=== DATA RECORDS ===
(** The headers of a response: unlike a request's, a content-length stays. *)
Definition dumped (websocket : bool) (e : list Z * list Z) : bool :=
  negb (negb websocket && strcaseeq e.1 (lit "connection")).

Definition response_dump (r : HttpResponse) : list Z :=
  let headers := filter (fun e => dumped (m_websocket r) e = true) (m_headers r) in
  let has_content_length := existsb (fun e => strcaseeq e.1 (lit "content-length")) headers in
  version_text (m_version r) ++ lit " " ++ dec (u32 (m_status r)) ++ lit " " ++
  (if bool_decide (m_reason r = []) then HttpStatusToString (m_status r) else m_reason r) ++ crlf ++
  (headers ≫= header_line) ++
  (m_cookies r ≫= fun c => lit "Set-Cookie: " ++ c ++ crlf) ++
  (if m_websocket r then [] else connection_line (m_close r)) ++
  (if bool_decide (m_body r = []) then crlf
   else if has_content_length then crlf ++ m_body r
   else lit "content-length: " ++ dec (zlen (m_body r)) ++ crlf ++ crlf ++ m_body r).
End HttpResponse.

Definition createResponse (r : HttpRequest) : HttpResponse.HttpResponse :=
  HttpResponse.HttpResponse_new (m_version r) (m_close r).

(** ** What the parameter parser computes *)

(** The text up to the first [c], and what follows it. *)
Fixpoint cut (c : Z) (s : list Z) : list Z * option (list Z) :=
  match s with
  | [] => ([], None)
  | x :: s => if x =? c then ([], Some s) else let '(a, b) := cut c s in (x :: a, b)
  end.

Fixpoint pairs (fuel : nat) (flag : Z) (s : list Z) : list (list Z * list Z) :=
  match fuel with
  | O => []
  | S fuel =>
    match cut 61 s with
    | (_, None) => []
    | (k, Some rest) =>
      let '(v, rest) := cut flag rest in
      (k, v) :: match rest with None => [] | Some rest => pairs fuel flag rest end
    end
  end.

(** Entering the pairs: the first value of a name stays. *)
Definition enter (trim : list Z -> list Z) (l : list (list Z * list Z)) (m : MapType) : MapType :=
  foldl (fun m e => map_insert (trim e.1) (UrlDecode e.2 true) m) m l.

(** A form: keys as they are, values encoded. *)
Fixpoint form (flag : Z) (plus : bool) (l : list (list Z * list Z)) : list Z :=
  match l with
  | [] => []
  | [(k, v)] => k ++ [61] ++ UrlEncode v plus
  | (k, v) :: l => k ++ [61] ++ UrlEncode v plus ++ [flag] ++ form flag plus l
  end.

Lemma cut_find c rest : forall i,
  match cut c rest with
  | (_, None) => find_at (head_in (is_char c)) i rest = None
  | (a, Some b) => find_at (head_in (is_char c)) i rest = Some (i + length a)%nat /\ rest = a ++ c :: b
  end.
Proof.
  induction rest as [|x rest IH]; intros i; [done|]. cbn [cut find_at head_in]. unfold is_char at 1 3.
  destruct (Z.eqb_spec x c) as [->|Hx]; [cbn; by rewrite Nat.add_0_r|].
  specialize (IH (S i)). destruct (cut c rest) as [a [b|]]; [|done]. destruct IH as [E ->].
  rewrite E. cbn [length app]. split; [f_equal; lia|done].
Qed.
===
WHAT THE TASK REQUIRES: How many lines of the listing above hold "Fixpoint"? Answer with the number alone.

ANSWER: 3